::: EXERCISE MATERIALS :::

(** ** GetDependentsForService on concrete graphs *)

(** C1.  The visited map [servicesByName] is written and never read.  On
    the diamond (B and C depend on A, D depends on B and on C, all running)
    the call returns D twice, and no run returns a list without
    repetition. *)
Theorem GetDependentsForService_diamond_repeats :
  Returns (tableHost diamond) "A" (["D"; "D"; "C"; "B"; "A"], None) /\
  forall r, Returns (tableHost diamond) "A" r -> ~ NoDup r.1.
Proof.
  assert (Hret : Returns (tableHost diamond) "A" (["D"; "D"; "C"; "B"; "A"], None)).
  { exists 6. vm_compute. reflexivity. }
  split; [exact Hret|].
  intros r Hr. rewrite (Returns_functional _ _ _ _ Hr Hret). cbn.
  intros Hnd. apply NoDup_cons in Hnd as [Hnotin _]. apply Hnotin. left.
Qed.

Lemma cycle_step (st : loop_state) :
  cycle_inv st ->
  exists st', loop_body (tableHost cycle) st = Continue st' /\ cycle_inv st'.
Proof.
  intros [Hlen Hall].
  destruct (lookup_lt_is_Some_2 (servicesToCheck st) (i st)) as [h Hh]; [lia|].
  assert (Hab : h = "A" \/ h = "B").
  { exact (Forall_lookup_1 _ _ _ _ Hall Hh). }
  unfold loop_body. rewrite Hh.
  destruct Hab as [-> | ->]; cbn; eexists; (split; [reflexivity|]).
  all: unfold cycle_inv; cbn; rewrite length_app; cbn; split; [lia|].
  all: apply Forall_app; split; [exact Hall|]; apply Forall_singleton; auto.
Qed.

Lemma cycle_loop_never_returns (fuel : nat) (st : loop_state) :
  cycle_inv st -> loop (tableHost cycle) fuel st = None.
Proof.
  revert st. induction fuel as [|fuel IH]; intros st Hinv; [reflexivity|].
  simpl. destruct (cycle_step st Hinv) as (st' & -> & Hinv'). exact (IH st' Hinv').
Qed.

(** C2.  On two running services that are each other's dependents the
    loop never exits: whatever the number of iterations allowed, the call
    has not returned. *)
Theorem GetDependentsForService_cycle_never_returns :
  forall fuel : nat, GetDependentsForService (tableHost cycle) fuel "A" = None.
Proof.
  intros fuel. unfold GetDependentsForService. cbn.
  apply cycle_loop_never_returns. split; cbn; [reflexivity|]. repeat constructor; auto.
Qed.
(* ===== verification/Handlers.v ===== *)
(** * The handlers of the dashboard

    [fetchCourts], [handleAnalyzeBooking], [handleCardClick] and
    [handleDrawerClose], statement by statement.  A handler is a closure
    of the render that created it: it reads the state of that render
    ([snap]) and writes through the setters.  The [try], [catch] and
    [finally] blocks of [handleAnalyzeBooking] are [run_analysis],
    [report_failure] and [finish_analysis].

    The theorems give the result of running a handler up to its next
    suspension, on every branch. *)

From S2P Require Import Prelude JsValue Courts State Async Backend World.

(** [fetchCourts]: the backend call is commented out in the source, the
    mock listing is stored instead. *)
Definition fetchCourts : handler unit :=
  try_catch
    (setCourts mockData ;;
     toast_success (JStr "Court data loaded successfully"))
    (λ err,
       console_error "Error fetching courts:" err ;;
       toast_error (JStr "Failed to load court data")).

(** The [try] block: trigger the analysis, then fetch its results. *)
Definition run_analysis (session_id : option string) : handler unit :=
  triggerResponse ← await (analyze_booking session_id);
  message ← eval (triggerMessage triggerResponse);
  toast_success message ;;
  resultsResponse ← await (analysis_results session_id);
  data ← eval (get_prop resultsResponse "data");
  setAnalysisData data.

(** The [catch] block. *)
Definition report_failure (err : jsval) : handler unit :=
  console_error "Error during analysis process:" err ;;
  message ← eval (errorMessage err);
  setAnalysisError message ;;
  toast_error (JStr ("Analysis failed: " +:+ to_string message)).

(** The [finally] block. *)
Definition finish_analysis (session_id : option string) : handler unit :=
  setAnalysisLoading false ;;
  setIsAnalyzing (λ prevState, <[prop_key session_id := false]> prevState).

(** The [try] statement as a whole. *)
Definition analysis_pipeline (session_id : option string) : handler unit :=
  finally (try_catch (run_analysis session_id) report_failure)
          (finish_analysis session_id).

Definition handleAnalyzeBooking (snap : state) (slot : slot) : handler unit :=
  if negb (truthy_str (session_id slot)) then
    toast_error (JStr "Session ID is missing for this booking.")
  else if analyzing snap (prop_key (session_id slot)) then
    toast (JStr "Analysis is already in progress for this session.")
  else
    setAnalysisSessionId (session_id slot) ;;
    setAnalysisDrawerOpen true ;;
    setAnalysisLoading true ;;
    setAnalysisData JNull ;;
    setAnalysisError JNull ;;
    setIsAnalyzing (λ prevState, <[prop_key (session_id slot) := true]> prevState) ;;
    analysis_pipeline (session_id slot).

Definition handleCardClick (snap : state) (index : nat) (slot : slot)
    : handler unit :=
  let newExpandedIndex :=
    if decide (Some index = expandedSlotIndex snap) then None else Some index in
  setExpandedSlotIndex newExpandedIndex ;;
  if decide (newExpandedIndex = None) then
    if decide (analysisSessionId snap = session_id slot) then
      setAnalysisDrawerOpen false ;;
      setAnalysisSessionId None
    else Ret tt
  else Ret tt.
(* ===== verification/Workflow.v ===== *)
(** * The analysis of one session, from the click to the drawer

    One call of [handleAnalyzeBooking] followed to its end, with the
    answers of the backend as parameters: that it terminates, that the
    session is released on every path, which requests it sends and in
    which order, and what the drawer shows when it has ended.  The
    handler runs here on its own ([drive]); what other handlers do in
    between is the subject of the event loop.  The file ends with the two
    invariants that every handler keeps: the coherence of the display
    focus and of the stored error. *)

From S2P Require Import Prelude JsValue Courts State Async Backend World.
From S2P Require Import Handlers Drawer.

(** The world right after the click, when the analysis starts. *)
Definition started (sl : slot) (w : world) : world :=
  MkWorld (apply_updates (start_updates (session_id sl)) (w_state w))
    (w_log w ++ [ERequest (analyze_booking (session_id sl))]).

(** The click is accepted: the slot has a session id and the rendered
    state does not show it in flight. *)
Definition accepted (snap : state) (sl : slot) : Prop :=
  truthy_str (session_id sl) = true ∧
  analyzing snap (prop_key (session_id sl)) = false.

#[export] Instance accepted_dec snap sl : Decision (accepted snap sl).
Proof. unfold accepted. apply _. Defined.

(** Everything that can run between two events: the four handlers, and
    the two continuations of an analysis in flight. *)
Definition handlers (snap : state) (index : nat) (sl : slot) (s : settled)
    : list (handler unit) :=
  [fetchCourts; handleAnalyzeBooking snap sl; handleCardClick snap index sl;
   handleDrawerClose;
   after_trigger (session_id sl) s; after_fetch (session_id sl) s].

Section workflow.
Implicit Types (snap : state) (sl : slot) (w : world) (s : settled).

(** After an accepted click, the answers go to the continuation of the
    trigger. *)
Lemma drive_accepted snap sl w s answers :
  accepted snap sl →
  drive (s :: answers) (handleAnalyzeBooking snap sl) w =
  drive answers (after_trigger (session_id sl) s) (started sl w).
Proof.
  intros [H1 H2]. simpl. by rewrite handleAnalyzeBooking_starts.
Qed.

(** However the trigger settles, one more answer ends the handler, with
    the session settled since the click or since the fetch was sent. *)
Lemma drive_after_trigger sid s1 s2 w :
  let r := drive [s2] (after_trigger sid s1) w in
  settled_outcome r.2 ∧
  isAnalyzing (w_state r.1) = <[prop_key sid := false]> (isAnalyzing (w_state w)) ∧
  analysisLoading (w_state r.1) = false ∧
  (requests (w_log r.1) = requests (w_log w) ∨
   (requests (w_log r.1) = requests (w_log w) ++ [analysis_results sid] ∧
    ∃ v message, s1 = Fulfilled v ∧ triggerMessage v = inl message)).
Proof.
  cbv zeta. destruct (after_trigger_step sid s1 w) as [(Hv & Ho & Hst & Hrq)|[Hd Hs]].
  - simpl. destruct (run (after_trigger sid s1) w) as [w1 o]. simpl in *. subst o.
    destruct (after_fetch_settles sid s2 w1) as [(Ht & Hl & Hr) Hs].
    rewrite Ht, Hl, Hr, Hst, Hrq. rewrite settled_outcome_iff. auto 10.
  - apply settled_outcome_iff in Hs. rewrite drive_settled by done.
    destruct Hd as (? & ? & ?). auto.
Qed.
(** [io_open_append_create]: the descriptor, or -1. *)
Fixpoint io_open_append_create (en : Z) (k : list (sysres Z))
    : option (returned Z (sysres Z)) :=
  match k with
  | [] => None
  | SysOk fd :: k' => Some (Returned fd en k')
  | SysErr e :: k' =>
      if decide (e = EINTR) then io_open_append_create e k'
      else Some (Returned (-1)%Z e k')
  end.

(** [io_write]: the bytes the kernel took and, once it returns, the result.
    [write] takes at most what it is given. *)
Fixpoint io_write (data : bytes) (en : Z) (k : list (sysres nat))
    : bytes * option (returned bool (sysres nat)) :=
  if decide (length data = 0) then ([], Some (Returned true en k))
  else match k with
  | [] => ([], None)
  | SysErr e :: k' =>
      if decide (e = EINTR) then io_write data e k'
      else ([], Some (Returned false e k'))
  | SysOk n :: k' =>
      let c := Nat.min n (length data) in
      let '(w, r) := io_write (drop c data) en k' in
      (take c data ++ w, r)
  end.

(** [io_write_some]: one [write] that is not interrupted; its count is
    returned as an [int]. *)
Fixpoint io_write_some (data : bytes) (en : Z) (k : list (sysres nat))
    : bytes * option (returned Z (sysres nat)) :=
  if decide (length data = 0) then ([], Some (Returned 0%Z en k))
  else match k with
  | [] => ([], None)
  | SysErr e :: k' =>
      if decide (e = EINTR) then io_write_some data e k'
      else ([], Some (Returned (-1)%Z e k'))
  | SysOk n :: k' =>
      let c := Nat.min n (length data) in
      (take c data, Some (Returned (swrap 32 (Z.of_nat c)) en k'))
  end.

(** [io_close] *)
Fixpoint io_close (en : Z) (k : list (sysres unit)) : option (returned bool (sysres unit)) :=
  match k with
  | [] => None
  | SysOk _ :: k' => Some (Returned true en k')
  | SysErr e :: k' =>
      if decide (e = EINTR) then io_close e k' else Some (Returned false e k')
  end.

(** One [read] of at most [count] bytes: what the kernel has beyond [count]
    stays for the next read; an empty answer is the end of the file. *)
Definition sys_read (count : nat) (k : list (sysres bytes))
    : option (sysres bytes * list (sysres bytes)) :=
  match k with
  | [] => None
  | SysErr e :: k' => Some (SysErr e, k')
  | SysOk d :: k' =>
      Some (SysOk (take count d),
            if decide (length d <= count) then k' else SysOk (drop count d) :: k')
  end.

(** [io_read_exact]; [fuel] bounds the number of [read] calls. *)
Fixpoint io_read_exact_loop (fuel : nat) (result : bytes) (to_read remaining : nat)
    (en : Z) (k : list (sysres bytes))
    : outcome (option (bytes * returned bool (sysres bytes))) :=
  match fuel with
  | 0 => Throw OutOfFuel
  | S fuel' =>
      if decide (0 < remaining) then
        let count := Nat.min remaining CHUNKSIZE in
        match sys_read count k with
        | None => Ret None
        | Some (SysOk d, k') =>
            if decide (length d = 0) then Ret (Some (result, Returned true en k'))
            else
              let result := result ++ d in
              if decide (to_read <= length result)
              then Ret (Some (result, Returned true en k'))
              else io_read_exact_loop fuel' result to_read (remaining - length d) en k'
        | Some (SysErr e, k') =>
            if decide (e = EINTR)
            then io_read_exact_loop fuel' result to_read remaining e k'
            else Ret (Some (result, Returned false e k'))
        end
      else Ret (Some (result, Returned true en k))
  end.

Definition io_read_exact (to_read : nat) (en : Z) (k : list (sysres bytes)) :=
  io_read_exact_loop (S (to_read + length k)) [] to_read to_read en k.

(** [io_read_append] with a maximum: the new text and the count, 0 at the end
    of the file, -1 on error. *)
Fixpoint io_read_append_max (result : bytes) (max_to_read : nat) (en : Z)
    (k : list (sysres bytes)) : option (bytes * returned Z (sysres bytes)) :=
  match k with
  | [] => None
  | SysErr e :: k' =>
      if decide (e = EINTR) then io_read_append_max result max_to_read e k'
      else Some (result, Returned (-1)%Z e k')
  | SysOk d :: k' =>
      let got := take max_to_read d in
      let rest := if decide (length d <= max_to_read) then k'
                  else SysOk (drop max_to_read d) :: k' in
      if decide (length got = 0) then Some (result, Returned 0%Z en rest)
      else Some (result ++ got, Returned (swrap 32 (Z.of_nat (length got))) en rest)
  end.

(** The two argument overload: its [int] result is converted to [bool]. *)
Definition io_read_append (result : bytes) (en : Z) (k : list (sysres bytes))
    : option (bytes * returned bool (sysres bytes)) :=
  '(text, r) ← io_read_append_max result CHUNKSIZE en k;
  Some (text, Returned (bool_decide (ret r <> 0%Z)) (errno r) (answers r)).

(** ** What the kernel delivers *)

(** The bytes a descriptor delivers until its end or its first error. *)
Fixpoint stream (k : list (sysres bytes)) : bytes :=
  match k with
  | [] => []
  | SysOk [] :: _ => []
  | SysOk d :: k' => d ++ stream k'
  | SysErr e :: k' => if decide (e = EINTR) then stream k' else []
  end.

Lemma stream_sys_read_ok count k d k' :
  0 < count -> sys_read count k = Some (SysOk d, k') -> d <> [] ->
  stream k = d ++ stream k' /\ length d <= count.
Proof.
  intros Hc. destruct k as [|[d0|e] k]; simpl; [done| |done].
  intros [= <- <-] Hd. split; [|lens].
  destruct d0 as [|x d0]; [by rewrite take_nil in Hd|].
  case_decide; simpl stream.
  - by rewrite take_ge.
  - destruct (drop count (x :: d0)) as [|y l] eqn:E.
    { apply (f_equal length) in E. lens. }
    change (stream (SysOk (y :: l) :: k)) with ((y :: l) ++ stream k).
    rewrite <- E, app_assoc. by rewrite take_drop.
Qed.

Lemma stream_sys_read_eof count k k' :
  0 < count -> sys_read count k = Some (SysOk [], k') -> stream k = [].
Proof.
  intros Hc. destruct k as [|[d0|e] k]; simpl; [done| |done].
  intros [= H _]. destruct d0; [done|]. destruct count; [lia|done].
Qed.

Lemma sys_read_err count k e k' :
  sys_read count k = Some (SysErr e, k') -> k = SysErr e :: k'.
Proof. destruct k as [|[d0|e'] k]; simpl; [done..|]. by intros [= -> ->]. Qed.

Lemma sys_read_answers count k r k' :
  sys_read count k = Some (r, k') ->
  length k' <= length k /\ (forall e, r = SysErr e -> length k' < length k).
Proof.
  destruct k as [|[d0|e'] k]; simpl; [done| |].
  - intros [= <- <-]. split; [case_decide; simpl; lia|done].
  - intros [= <- <-]. simpl. split; [lia|]. intros. lia.
Qed.

(** ** io_write *)

Lemma io_write_nil en k : io_write [] en k = ([], Some (Returned true en k)).
Proof. by destruct k. Qed.

Lemma io_write_cons_ok data n en k :
  data <> [] ->
  io_write data en (SysOk n :: k) =
    let '(w, r) := io_write (drop n data) en k in (take n data ++ w, r).
Proof.
  intros Hd. simpl. rewrite decide_False by (by destruct data).
  destruct (Nat.min_spec n (length data)) as [[_ ->]|[Hl ->]]; [done|].
  by rewrite !drop_ge, !take_ge by lia.
Qed.

Lemma io_write_cons_err data e en k :
  data <> [] ->
  io_write data en (SysErr e :: k) =
    if decide (e = EINTR) then io_write data e k else ([], Some (Returned false e k)).
Proof. intros Hd. simpl. by rewrite decide_False by (by destruct data). Qed.

Lemma io_write_blocked data en : data <> [] -> io_write data en [] = ([], None).
Proof. intros Hd. simpl. by rewrite decide_False by (by destruct data). Qed.

(** The answers consumed by a call that returns: nothing is read past them,
    and [written] is what they accepted. *)
Lemma io_write_prefix data en k : (io_write data en k).1 `prefix_of` data.
Proof.
  revert data en. induction k as [|[n|e] k IH]; intros data en;
    (destruct (decide (data = [])) as [->|Hd]; [by rewrite io_write_nil|]).
  - rewrite io_write_blocked by done. apply prefix_nil.
  - rewrite io_write_cons_ok by done. specialize (IH (drop n data) en).
    destruct (io_write _ _ _) as [w r]. simpl in *.
    rewrite <- (take_drop n data) at 2. by apply prefix_app.
  - rewrite io_write_cons_err by done. case_decide; [done|]. apply prefix_nil.
Qed.

Lemma io_write_result data en k w r :
  io_write data en k = (w, Some r) ->
  if ret r then w = data else w <> data /\ errno r <> EINTR.
Proof.
  revert data en w. induction k as [|[n|e] k IH]; intros data en w;
    (destruct (decide (data = [])) as [->|Hd]; [rewrite io_write_nil; by intros [= <- <-]|]).
  - by rewrite io_write_blocked.
  - rewrite io_write_cons_ok by done.
    destruct (io_write _ _ _) as [w' r'] eqn:E. intros [= <- ->].
    apply IH in E. destruct (ret r).
    + by rewrite E, take_drop.
    + destruct E as [E ?]. split; [|done]. intros Hw. apply E.
      apply (app_inv_head (take n data)). by rewrite take_drop.
  - rewrite io_write_cons_err by done. case_decide; [by apply IH|].
    intros [= <- <-]. simpl. auto.
Qed.

(** Answers under which a write makes progress: interruptions, and at least
    [m] calls that each take a byte. *)
Fixpoint progress (k : list (sysres nat)) : nat :=
  match k with
  | [] => 0
  | SysOk 0 :: k' => progress k'
  | SysOk (S _) :: k' => S (progress k')
  | SysErr e :: k' => if decide (e = EINTR) then progress k' else 0
  end.

Lemma io_write_returns data en k :
  length data <= progress k -> exists w r, io_write data en k = (w, Some r) /\ ret r = true.
Proof.
  revert data en. induction k as [|[n|e] k IH]; intros data en Hp;
    (destruct (decide (data = [])) as [->|Hd];
      [rewrite io_write_nil; by eexists _, _|]).
  - destruct data; simpl in *; [done|lia].
  - rewrite io_write_cons_ok by done.
    destruct (IH (drop n data) en) as (w&r&->&Hr); [|by eauto].
    rewrite length_drop. destruct n; simpl in Hp; lia.
  - rewrite io_write_cons_err by done. simpl in Hp. case_decide.
    + by apply IH.
    + destruct data; simpl in *; [done|lia].
Qed.
(** [resize]: growing creates the last entry (null), shrinking erases the
    entries from [newSize] on and asserts the new size. *)
Definition resize (this : value) (newSize : nat) : outcome value :=
  let go a :=
    if decide (newSize = 0) then Ret (VArray [])
    else if decide (length a < newSize)
    then Ret (VArray (a ++ replicate (newSize - 1 - length a) None ++ [Some VNull]))
    else
      let a' := trim (take newSize a) in
      assert_that (length a' = newSize);;
      Ret (VArray a') in
  match this with
  | VNull => go []
  | VArray a => go a
  | _ => Throw AssertFailed
  end.

(** ** Conversions *)

(** An integer as a [double] (exact for 32 bits). *)
Definition double_of_int (z : Z) : double := binary_normalize 53 1024 z 0 false.

(** The conversion of a [double] to an integer truncates. *)
Definition int_of_double (d : double) : Z :=
  match d with
  | S754_finite s m e =>
      let a := match e with
               | Zneg p => (Zpos m / 2 ^ Zpos p)%Z
               | _ => (Zpos m * 2 ^ e)%Z
               end in
      if s then (- a)%Z else a
  | _ => 0%Z
  end.

Definition double_between (lo hi : Z) (d : double) : bool :=
  SFleb (double_of_int lo) d && SFleb d (double_of_int hi).

(** What a failed [JSON_ASSERT_MESSAGE] throws is a [std::runtime_error]. *)
Inductive converted (A : Type) :=
| Converted (a : A)
| RuntimeError.
Arguments Converted {A} a.
Arguments RuntimeError {A}.

Definition checked {A} (ok : bool) (a : A) : converted A :=
  if ok then Converted a else RuntimeError.

(** [asString] *)
Definition asString (v : value) : converted bytes :=
  match v with
  | VNull => Converted []
  | VString s => Converted (default [] s)
  | VBool b => Converted (if b then B "true" else B "false")
  | _ => RuntimeError
  end.

(** [asInt] *)
Definition asInt (v : value) : converted Z :=
  match v with
  | VNull => Converted 0%Z
  | VInt i => Converted i
  | VUInt u => checked (bool_decide (u < maxInt)%Z) u
  | VReal d => checked (double_between minInt maxInt d) (int_of_double d)
  | VBool b => Converted (if b then 1 else 0)%Z
  | _ => RuntimeError
  end.

(** [asUInt] *)
Definition asUInt (v : value) : converted Z :=
  match v with
  | VNull => Converted 0%Z
  | VInt i => checked (bool_decide (0 <= i)%Z) i
  | VUInt u => Converted u
  | VReal d => checked (double_between 0 maxUInt d) (int_of_double d)
  | VBool b => Converted (if b then 1 else 0)%Z
  | _ => RuntimeError
  end.

(** [asDouble] *)
Definition asDouble (v : value) : converted double :=
  match v with
  | VNull => Converted (S754_zero false)
  | VInt i => Converted (double_of_int i)
  | VUInt u => Converted (double_of_int u)
  | VReal d => Converted d
  | VBool b => Converted (double_of_int (if b then 1 else 0))
  | _ => RuntimeError
  end.

(** [asBool] *)
Definition asBool (v : value) : bool :=
  match v with
  | VNull => false
  | VInt i => bool_decide (i <> 0%Z)
  | VUInt u => bool_decide (u <> 0%Z)
  | VReal d => negb (SFeqb d (S754_zero false))
  | VBool b => b
  | VString s => match s with Some (_ :: _) => true | _ => false end
  | VArray _ | VObject _ => bool_decide (size v <> 0)
  end.

(** [isConvertibleTo] *)
Definition isConvertibleTo (v : value) (other : ValueType) : bool :=
  match v, other with
  | VNull, _ => true
  | VInt i, nullValue => bool_decide (i = 0%Z)
  | VInt i, uintValue => bool_decide (0 <= i)%Z
  | VInt _, (intValue | realValue | stringValue | booleanValue) => true
  | VUInt u, nullValue => bool_decide (u = 0%Z)
  | VUInt u, intValue => bool_decide (u <= maxInt)%Z
  | VUInt _, (uintValue | realValue | stringValue | booleanValue) => true
  | VReal d, nullValue => SFeqb d (S754_zero false)
  | VReal d, intValue => double_between minInt maxInt d
  | VReal d, uintValue => double_between 0 maxUInt d
  | VReal _, (realValue | stringValue | booleanValue) => true
  | VBool b, nullValue => negb b
  | VBool _, (intValue | uintValue | realValue | stringValue | booleanValue) => true
  | VString _, stringValue => true
  | VString s, nullValue => match s with Some (_ :: _) => false | _ => true end
  | VArray _, arrayValue => true
  | VArray a, nullValue => bool_decide (length a = 0)
  | VObject _, objectValue => true
  | VObject o, nullValue => bool_decide (length o = 0)
  | _, _ => false
  end.

(** The type predicates; a null counts as an array and as an object. *)
Definition isNull (v : value) : bool := bool_decide (type_of v = nullValue).
Definition isIntegral (v : value) : bool :=
  bool_decide (type_of v ∈ [intValue; uintValue; booleanValue]).
Definition isDouble (v : value) : bool := bool_decide (type_of v = realValue).
Definition isNumeric (v : value) : bool := isIntegral v || isDouble v.
Definition isString (v : value) : bool := bool_decide (type_of v = stringValue).
Definition isArray (v : value) : bool := bool_decide (type_of v ∈ [nullValue; arrayValue]).
Definition isObject (v : value) : bool := bool_decide (type_of v ∈ [nullValue; objectValue]).

(** ** Induction over a value and the values it holds *)

Section value_induction.
Variable P : value -> Prop.
Hypothesis (HNull : P VNull) (HInt : forall i, P (VInt i)) (HUInt : forall u, P (VUInt u))
  (HReal : forall d, P (VReal d)) (HString : forall s, P (VString s))
  (HBool : forall b, P (VBool b))
  (HArray : forall a, Forall (from_option P True) a -> P (VArray a))
  (HObject : forall o, Forall (fun kv => P kv.2) o -> P (VObject o)).

Fixpoint value_nested_ind (v : value) : P v :=
  match v with
  | VNull => HNull
  | VInt i => HInt i
  | VUInt u => HUInt u
  | VReal d => HReal d
  | VString s => HString s
  | VBool b => HBool b
  | VArray a => HArray a ((fix go (a : list (option value)) : Forall (from_option P True) a :=
      match a with
      | [] => Forall_nil_2 _
      | Some v :: a' => Forall_cons_2 _ (Some v) _ (value_nested_ind v) (go a')
      | None :: a' => Forall_cons_2 _ None _ I (go a')
      end) a)
  | VObject o => HObject o ((fix go (o : list (bytes * value)) : Forall (fun kv => P kv.2) o :=
      match o with
      | [] => Forall_nil_2 _
      | (k, v) :: o' => Forall_cons_2 _ (k, v) _ (value_nested_ind v) (go o')
      end) o)
  end.
End value_induction.

(** ** strcmp is a strict total order *)

Lemma strcmp_lt_irrefl s : strcmp_lt s s = false.
Proof. induction s as [|c s IH]; [done|]. simpl. by rewrite decide_True. Qed.

Lemma strcmp_lt_trans s t u :
  strcmp_lt s t = true -> strcmp_lt t u = true -> strcmp_lt s u = true.
Proof.
  revert t u. induction s as [|c s IH]; intros [|d t] [|e u]; simpl; try done.
  intros H1 H2. repeat case_decide; subst; boolify; eauto; try lia.
Qed.

Lemma strcmp_lt_total s t :
  strcmp_lt s t = false -> strcmp_lt t s = false -> s = t.
Proof.
  revert t. induction s as [|c s IH]; intros [|d t]; simpl; try done.
  intros H1 H2. case_decide as Hc; case_decide as Hd; subst; boolify; try done.
  - f_equal. by apply IH.
  - exfalso. apply Hc, uchar_inj. lia.
Qed.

:::

What are the lines, exactly as written above, from the line with "if decide (length d <= count)" to the line with "if decide (e = EINTR) then io_read_append_max", both included? Output only those.

            if decide (length d <= count) then k' else SysOk (drop count d) :: k')
  end.

(** [io_read_exact]; [fuel] bounds the number of [read] calls. *)
Fixpoint io_read_exact_loop (fuel : nat) (result : bytes) (to_read remaining : nat)
    (en : Z) (k : list (sysres bytes))
    : outcome (option (bytes * returned bool (sysres bytes))) :=
  match fuel with
  | 0 => Throw OutOfFuel
  | S fuel' =>
      if decide (0 < remaining) then
        let count := Nat.min remaining CHUNKSIZE in
        match sys_read count k with
        | None => Ret None
        | Some (SysOk d, k') =>
            if decide (length d = 0) then Ret (Some (result, Returned true en k'))
            else
              let result := result ++ d in
              if decide (to_read <= length result)
              then Ret (Some (result, Returned true en k'))
              else io_read_exact_loop fuel' result to_read (remaining - length d) en k'
        | Some (SysErr e, k') =>
            if decide (e = EINTR)
            then io_read_exact_loop fuel' result to_read remaining e k'
            else Ret (Some (result, Returned false e k'))
        end
      else Ret (Some (result, Returned true en k))
  end.

Definition io_read_exact (to_read : nat) (en : Z) (k : list (sysres bytes)) :=
  io_read_exact_loop (S (to_read + length k)) [] to_read to_read en k.

(** [io_read_append] with a maximum: the new text and the count, 0 at the end
    of the file, -1 on error. *)
Fixpoint io_read_append_max (result : bytes) (max_to_read : nat) (en : Z)
    (k : list (sysres bytes)) : option (bytes * returned Z (sysres bytes)) :=
  match k with
  | [] => None
  | SysErr e :: k' =>
      if decide (e = EINTR) then io_read_append_max result max_to_read e k'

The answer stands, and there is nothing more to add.